Investors win as Trump tax reform delivers share buybacks

Five US tech giants spend combined $115bn on buying back their own stock

The share buybacks by Apple, Alphabet, Cisco, Microsoft and Oracle since Donald Trump’s tax change came into force at the end of 2017 are nearly double what the companies spent in the whole of last year.  File photograph: Carlos Barria/Reuters

The share buybacks by Apple, Alphabet, Cisco, Microsoft and Oracle since Donald Trump’s tax change came into force at the end of 2017 are nearly double what the companies spent in the whole of last year. File photograph: Carlos Barria/Reuters

 

The five US tech companies with the largest cash piles took advantage of US president Donald Trump’s tax reforms to spend more than $115 billion in the first three quarters on buying back their own stock.

The share buybacks by Apple, Alphabet, Cisco, Microsoft and Oracle since the tax change came into force at the end of 2017 are nearly double what the companies spent in the whole of last year. That makes investors some of the biggest beneficiaries of a plan that was billed as a boost to US jobs.

They also increased their capital investment by 42 per cent compared with the same period last year, to $42.6 billion, according to Financial Times calculations.

Tech companies have also led a parallel trend, identified in a report released on Tuesday by Moody’s Investors Service, for US companies to channel a large part of their tax windfalls into paying down debt.

The new data add to the debate about the extent to which the tax reforms have boosted investors, rather than stimulating investment and benefiting American workers.

Cash piles

The National Association for Business Economics reported last month that the changes to the tax code had “not broadly impacted hiring and investment plans”.

Tech companies had been sitting on some of the largest cash piles, almost all of it stranded offshore where it escaped an immediate tax. Last year’s Tax Cuts and Jobs Act brought these reserves into the tax net but at a reduced rate – in turn freeing the companies to use the money rather than leave it to continue to pile up.

“Most companies are using cash to buy back stock and make acquisitions, rather than invest in new facilities,” said Walter Price, a tech investment manager at Allianz. “I think this is good for shareholders and management.”

Tech companies were also paying down debt they took on in previous years to buy back shares, he added.

Investors and analysts said that repatriated cash was also contributing to renewed investment. But planning new facilities takes longer than executing a buyback, and will take longer to show up in capital spending figures, said Mr Price.

Capital spending

“There’s a strong correlation between tax reform and capital spending,” added Youssef Squali, an internet analyst at SunTrust Robinson Humphrey, pointing at Google and Facebook, which plan to spend a combined $37 billion between them this year, up from just under $21 billion in 2017.

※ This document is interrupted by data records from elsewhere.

(* ===== verification/Provisioner.v ===== *)
(** * provisioner/provisioner.go and provisioner_kernel_nfs_server.go

    The two entry points the volume controller calls, [Provision] and [Delete],
    with the kernel NFS server behind them; the construction of the
    provisioner. *)

From S2P Require Import Prelude GoStrings K8sTypes MetaHelper Hook Metrics Prog KubeAPI HookExecute.
From S2P Require Import Env VolumeConfig NodeAffinity NFSServer.
From S2P Require PVBuilder.

(** [v1helper.NodeSelectorRequirementsAsSelector] and [Selector.String], and the
    constants of the analytics library. *)
Class ProvisionerLib {C : CoreTypes} := {
  NodeSelectorRequirementsAsSelector : list NodeSelectorRequirement -> result LabelSelector;
  Selector_String : LabelSelector -> string;
  VolumeProvision : string;
  VolumeDeprovision : string;
  EventLabelCapacity : string;
}.

(** [pvController.ProvisioningState] *)
Inductive ProvisioningState := ProvisioningFinished | ProvisioningNoChange.

Definition NodeAffinityRulesMismatchEvent : string :=
  "No matching nodes found for given affinity rules".

Definition DefaultCASType : string := "nfs".
Definition DefaultUnknownReplicaCount : string := "replica:<N/A>".

Section Provisioner.
Context {C : CoreTypes} {P : PatchLib} {Y : MayaConfig} {M : MayaEnv} {N : ProvisionerLib}.
(** rounds of the waiting loop that are looked at *)
Context (fuel : nat).

(** [pvController.ProvisionOptions] *)
Record ProvisionOptions := mkProvisionOptions {
  po_StorageClass : StorageClass;
  po_PVName : string;
  po_PVC : PersistentVolumeClaim;
}.

(** [m[v1.ResourceStorage]], the zero quantity when it is absent. *)
Definition storage_request (m : gomap Quantity) : Quantity :=
  default quantity_zero (gomap_lookup m ResourceStorage).

Definition nfs_pv_builder (opts : ProvisionOptions) (reclaimPolicy nfsService : string)
  : PVBuilder.Builder :=
  let pvc := po_PVC opts in
  let b := PVBuilder.NewBuilder in
  let b := PVBuilder.WithName (po_PVName opts) b in
  let b := PVBuilder.WithLabels (Some {[CASTypeKey := "nfs-kernel"]}) b in
  let b := PVBuilder.WithReclaimPolicy reclaimPolicy b in
  let b := PVBuilder.WithAccessModes (pvc_AccessModes (pvc_spec pvc)) b in
  let b := PVBuilder.WithCapacityQty (storage_request (pvc_Requests (pvc_spec pvc))) b in
  let b := PVBuilder.WithMountOptions (sc_MountOptions (po_StorageClass opts)) b in
  PVBuilder.WithNFS nfsService "/" false b.

(** The options extracted from the claim and the configuration, or the first
    configuration error.  A lease or grace time that does not parse is logged
    only. *)
Definition server_options (p : Provisioner) (opts : ProvisionOptions) (volumeConfig : VolumeConfig)
  : result KernelNFSServerOptions :=
  let pvc := po_PVC opts in
  let capacity := storage_request (pvc_Requests (pvc_spec pvc)) in
  let leaseTime := (GetNFSServerLeaseTime volumeConfig).1 in
  let graceTime := (GetNFServerGraceTime volumeConfig).1 in
  let? fsGID := GetFSGroupID volumeConfig in
  let? resources := GetNFSServerResourceRequirements volumeConfig in
  let? gid := GetFsGID volumeConfig in
  let? mode := GetFsMode volumeConfig in
  Ok (mkOpts (namespace p) (po_PVName opts) (quantity_String capacity) (Name (pvc_meta pvc))
        (UID (pvc_meta pvc)) (Namespace (pvc_meta pvc))
        (GetBackendStorageClassFromConfig volumeConfig)
        EmptyString EmptyString EmptyString (GetCustomNFSServerConfig volumeConfig)
        leaseTime graceTime fsGID gid (GetFsUID volumeConfig) mode (Some resources)).

(** A storage class without a reclaim policy is a nil dereference, after the
    server was created. *)
Definition ProvisionKernalNFSServer (p : Provisioner) (opts : ProvisionOptions)
    (volumeConfig : VolumeConfig) : io (result PersistentVolume) :=
  match server_options p opts volumeConfig with
  | Err err => PRet (Err err)
  | Ok nfsServerOpts =>
      '(nfsServerOpts, addr) ← getNFSServerAddress fuel p nfsServerOpts;
      match addr with
      | Err err => PRet (Err err)
      | Ok nfsService =>
          match sc_ReclaimPolicy (po_StorageClass opts) with
          | None => PPanic
          | Some reclaimPolicy =>
              match PVBuilder.Build (nfs_pv_builder opts reclaimPolicy nfsService) with
              | Err err => PRet (Err err)
              | Ok pvObj =>
                  a ← action_on_create p (ObjPV pvObj) ResourceNFSPV;
                  match a with
                  | Err err => PRet (Err (ErrWrap err
                                 ("failed to execute hook on NFS PV=" +:+ Name (pv_meta pvObj))))
                  | Ok (ObjPV pvObj) => PRet (Ok pvObj)
                  | Ok _ => PPanic
                  end
              end
          end
      end
  end.

Definition msg_delete_volume (name : string) : string := "failed to delete volume " +:+ name.

Definition DeleteKernalNFSServer (p : Provisioner) (pv : PersistentVolume) : io error :=
  '(_, err) ← deleteNFSServer p (delete_opts (Name (pv_meta pv)));
  PRet (Wrapf err (msg_delete_volume (Name (pv_meta pv)))).

Definition validateNodeAffinityRules (p : Provisioner) : io error :=
  if decide (length (nodeAffinity p) = 0) then PRet None
  else
    match NodeSelectorRequirementsAsSelector (nodeAffinity p) with
    | Err err => PRet (Some err)
    | Ok nodeSelector =>
        r ← (call (RListNodes nodeSelector) : io (result (list string)));
        match r with
        | Err err => PRet (Some err)
        | Ok nodeList =>
            if decide (length nodeList = 0)
            then PRet (Some (ErrNew (NodeAffinityRulesMismatchEvent +:+ " ("
                                     +:+ Selector_String nodeSelector +:+ ")")))
            else PRet None
        end
    end.

(** The default is for an event without a volume type. *)
Definition GetEngineName (volType method : string) : string :=
  if bool_decide (method = VolumeProvision) && bool_decide (volType = EmptyString)
  then DefaultCASType else volType.

Definition sendEventOrIgnore (pvcName pvName capacity stgType method : string) : io () :=
  if negb (menv_Truthy OpenEBSEnableAnalytics) then PRet tt
  else
    let stgType := if decide (method = VolumeProvision) then "nfs-" +:+ stgType else stgType in
    call (RSend (mkUsage (GetEngineName stgType method) pvName pvcName EventLabelCapacity
                   DefaultUnknownReplicaCount method capacity)).

Definition track_add (name : string) : io () := call (RTrackAdd name).
Definition track_delete (name : string) : io () := call (RTrackDelete name).
(** [c.WithLabelValues(process).Inc()] *)
Definition inc (c : CounterVec) (process : string) : io () := call (RInc c process).

(** The body of [Provision], between the two tracker calls. *)
Definition provision_body (p : Provisioner) (opts : ProvisionOptions)
  : io (result PersistentVolume * ProvisioningState) :=
  c ← getVolumeConfig p (po_PVName opts) (po_PVC opts);
  match c with
  | Err err => PRet (Err err, ProvisioningNoChange)
  | Ok pvCASConfig =>
      e ← validateNodeAffinityRules p;
      match e with
      | Some err => PRet (Err err, ProvisioningNoChange)
      | None =>
          let nfsServerType := GetNFSServerTypeFromConfig pvCASConfig in
          let size := storage_request (pvc_Requests (pvc_spec (po_PVC opts))) in
          sendEventOrIgnore (Name (pvc_meta (po_PVC opts))) (po_PVName opts)
            (quantity_String size) nfsServerType VolumeProvision;;
          if decide (nfsServerType = "kernel") then
            r ← ProvisionKernalNFSServer p opts pvCASConfig;
            match r with
            | Err err => inc PersistentVolumeCreateFailedTotal ProvisionerRequestCreate;; PRet (Err err, ProvisioningNoChange)
            | Ok pv => inc PersistentVolumeCreateTotal ProvisionerRequestCreate;; PRet (Ok pv, ProvisioningFinished)
            end
          else PRet (Err (ErrNew ("PV with NFS Server of type(" +:+ nfsServerType
                                  +:+ ") is not supported")), ProvisioningNoChange)
      end
  end.

Definition Provision (p : Provisioner) (opts : ProvisionOptions)
  : io (result PersistentVolume * ProvisioningState) :=
  track_add (po_PVName opts);;
  defer (track_delete (po_PVName opts)) (provision_body p opts).

(** The body of [Delete]; the deferred functions wrap its error, then remove
    the name from the tracker. *)
Definition delete_body (p : Provisioner) (pv : PersistentVolume) : io error :=
  if decide (pv_ReclaimPolicy (pv_spec pv) <> PersistentVolumeReclaimRetain) then
    let nfsServerType := GetNFSServerTypeFromPV pv in
    sendEventOrIgnore (default EmptyString (pv_ClaimRef (pv_spec pv))) (Name (pv_meta pv))
      (quantity_String (storage_request (pv_Capacity (pv_spec pv)))) ("nfs-" +:+ nfsServerType)
      VolumeDeprovision;;
    err ← (if decide (nfsServerType = "kernel") then
             err ← DeleteKernalNFSServer p pv;
             match err with
             | Some err => PRet (Some err)
             | None =>
                 execute_guarded p ResourceNFSPV EventTypeDeleteVolume (fun h =>
                   ExecuteHookOnNFSPV h (Name (pv_meta pv)) EventTypeDeleteVolume)
             end
           else PRet None : io error);
    match err with
    | None => inc PersistentVolumeDeleteTotal ProvisionerRequestDelete;; PRet None
    | Some err => inc PersistentVolumeDeleteFailedTotal ProvisionerRequestDelete;; PRet (Some err)
    end
  else PRet None.

Definition Delete (p : Provisioner) (pv : PersistentVolume) : io error :=
  track_add (Name (pv_meta pv));;
  defer (track_delete (Name (pv_meta pv)))
    (err ← delete_body p pv;
     PRet (Wrapf err (msg_delete_volume (Name (pv_meta pv))))).

Definition SupportsBlock : bool := false.

(** ** Construction *)

(** [time.Duration(n) * time.Second]: a signed 64-bit count of nanoseconds. *)
Definition wrap64 (n : Z) : Z := ((n + 2 ^ 63) mod 2 ^ 64 - 2 ^ 63)%Z.
Definition seconds (n : Z) : Z := wrap64 (n * 1000000000).

Definition backend_timeout (backendPvcTimeoutStr : string) : Z :=
  match Atoi backendPvcTimeoutStr with
  | Err _ => DefaultBackendPvcBoundTimeout
  | Ok n => if decide (n = 0)%Z then DefaultBackendPvcBoundTimeout else n
  end.

Definition gc_enabled (gcStr : string) : bool :=
  match ParseBool gcStr with
  | Err _ => true
  | Ok gcEnable => gcEnable
  end.

(** The provisioner, and whether the garbage collector is started.  The outer
    option is the fuel of the affinity parser. *)
Definition NewProvisioner {F : FileSystem} : option (result (Provisioner * bool)) :=
  let namespace := getOpenEBSNamespace in
  if blank namespace
  then Some (Err (ErrNew "Cannot start Provisioner: failed to get namespace"))
  else
    let backendPvcTimeoutVal := backend_timeout getBackendPvcTimeout in
    let nfsServerNs := getNfsServerNamespace in
    match initializeHook with
    | Err err => Some (Err (ErrList "failed to initialize hooks" [err]))
    | Ok hook =>
        match getNodeAffinityRules with
        | None => None
        | Some affinity =>
            let config := [mconfig_new KeyPVNFSServerType getDefaultNFSServerType] in
            Some (Ok (mkProvisioner namespace nfsServerNs config (GetVolumeConfig config)
                        (menv_Truthy ProvisionerNFSServerUseClusterIP) affinity
                        (seconds backendPvcTimeoutVal) hook,
                      gc_enabled getNfsGarbageCollectionEnable))
        end
    end.
End Provisioner.
(* ===== verification/GarbageCollector.v ===== *)
(** * provisioner/garbage_collector.go: deleting the objects of volumes that
    are gone *)

From S2P Require Import Prelude GoStrings K8sTypes MetaHelper Hook Prog KubeAPI HookExecute.
From S2P Require Import Env VolumeConfig NodeAffinity NFSServer.

Section GarbageCollector.
Context {C : CoreTypes} {P : PatchLib} {Y : MayaConfig} {M : MayaEnv}.

(** [&Provisioner{kubeClient: client, serverNamespace: ns}]: no hooks. *)
Definition gc_provisioner (nfsServerNs : string) : Provisioner :=
  mkProvisioner EmptyString nfsServerNs [] (fun _ _ => PPanic) false [] 0 None.

Definition deleteBackendStaleResources (nfsServerNs nfsPvName : string) : io error :=
  '(_, err) ← deleteNFSServer (gc_provisioner nfsServerNs) (delete_opts nfsPvName);
  PRet err.

Definition nfsPvcExists (backendPvcObj : PersistentVolumeClaim) : io (result bool) :=
  let label k := gomap_lookup (Labels (pvc_meta backendPvcObj)) k in
  match label nfsPvcNameLabelKey, label nfsPvcNsLabelKey, label nfsPvcUIDLabelKey with
  | Some nfsPvcName, Some nfsPvcNs, Some nfsPvcUID =>
      r ← kget KPVC nfsPvcNs nfsPvcName;
      match r with
      | ApiErr e => if negb (IsNotFound e) then PRet (Err (ErrAPI e)) else PRet (Ok false)
      | ApiOk pvcObj =>
          if decide (nfsPvcUID <> UID (pvc_meta (pvcObj : PersistentVolumeClaim)))
          then PRet (Ok false) else PRet (Ok true)
      end
  | _, _, _ => PRet (Err (ErrNew "backend PVC doesn't have sufficient information of nfs pvc"))
  end.

Definition pvExists (pvName : string) : io (result bool) :=
  r ← kget KPV EmptyString pvName;
  match r with
  | ApiOk _ => PRet (Ok true)
  | ApiErr e => if IsNotFound e then PRet (Ok false) else PRet (Err (ErrAPI e))
  end.

(** [fmt.Sscanf(pvc.Name, "nfs-%s", &nfsPvName)] from the empty string *)
Definition nfs_pv_name (name : string) : string := Sscanf_lit_s "nfs-" name.

(** The body of the loop.  The error of the deletion is only logged, and every
    other error is retried in the next run. *)
Definition cleanup_one (pvc : PersistentVolumeClaim) : io () :=
  r ← nfsPvcExists pvc;
  match r with
  | Err _ => PRet tt
  | Ok true => PRet tt
  | Ok false =>
      let nfsPvName := nfs_pv_name (Name (pvc_meta pvc)) in
      if decide (nfsPvName = EmptyString) then PRet tt
      else
        busy ← (call (RTrackInprogress nfsPvName) : io bool);
        if busy : bool then PRet tt
        else
          r ← pvExists nfsPvName;
          match r with
          | Err _ => PRet tt
          | Ok true => PRet tt
          | Ok false =>
              deleteBackendStaleResources (Namespace (pvc_meta pvc)) nfsPvName;; PRet tt
          end
  end.

Fixpoint cleanup_all (pvcs : list PersistentVolumeClaim) : io () :=
  match pvcs with
  | [] => PRet tt
  | pvc :: rest => cleanup_one pvc;; cleanup_all rest
  end.

Definition cleanUpStalePvc (ns : string) : io error :=
  let backendPvcLabel := CASTypeKey +:+ "=" +:+ "nfs-kernel" in
  r ← (call (RListPVC ns backendPvcLabel) : io (api (list PersistentVolumeClaim)));
  match r with
  | ApiErr e => PRet (Some (ErrAPI e))
  | ApiOk pvcList => cleanup_all pvcList;; PRet None
  end.

(** One run at the start, then one per tick until the context is done; the
    fuel bounds the number of ticks that are looked at. *)
Fixpoint gc_loop (fuel : nat) (ns : string) : io () :=
  match fuel with
  | O => PFuel
  | S f =>
      tick ← (call RSelectDone : io bool);
      if tick : bool then cleanUpStalePvc ns;; gc_loop f ns else PRet tt
  end.

Definition RunGarbageCollector (fuel : nat) (ns : string) : io () :=
  cleanUpStalePvc ns;; gc_loop fuel ns.
End GarbageCollector.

In the aftermath of tax overhaul we have seen a drastic change in company behaviour

Moody’s analysis of a sample of 100 non-financial companies with large cash piles found that they had flipped since the tax overhaul was implemented last December from adding debt to repaying it. The selected companies repaid $72 billion of debt in the first six months of 2018, close to the $81 billion they spent on buybacks and dividends, and more than the $47 billion they allocated to capex or research and development.

“In the aftermath of tax overhaul we have seen a drastic change in company behaviour, with companies moving from a net borrower to net payer position,” said David Gonzales, Moody’s senior accounting analyst.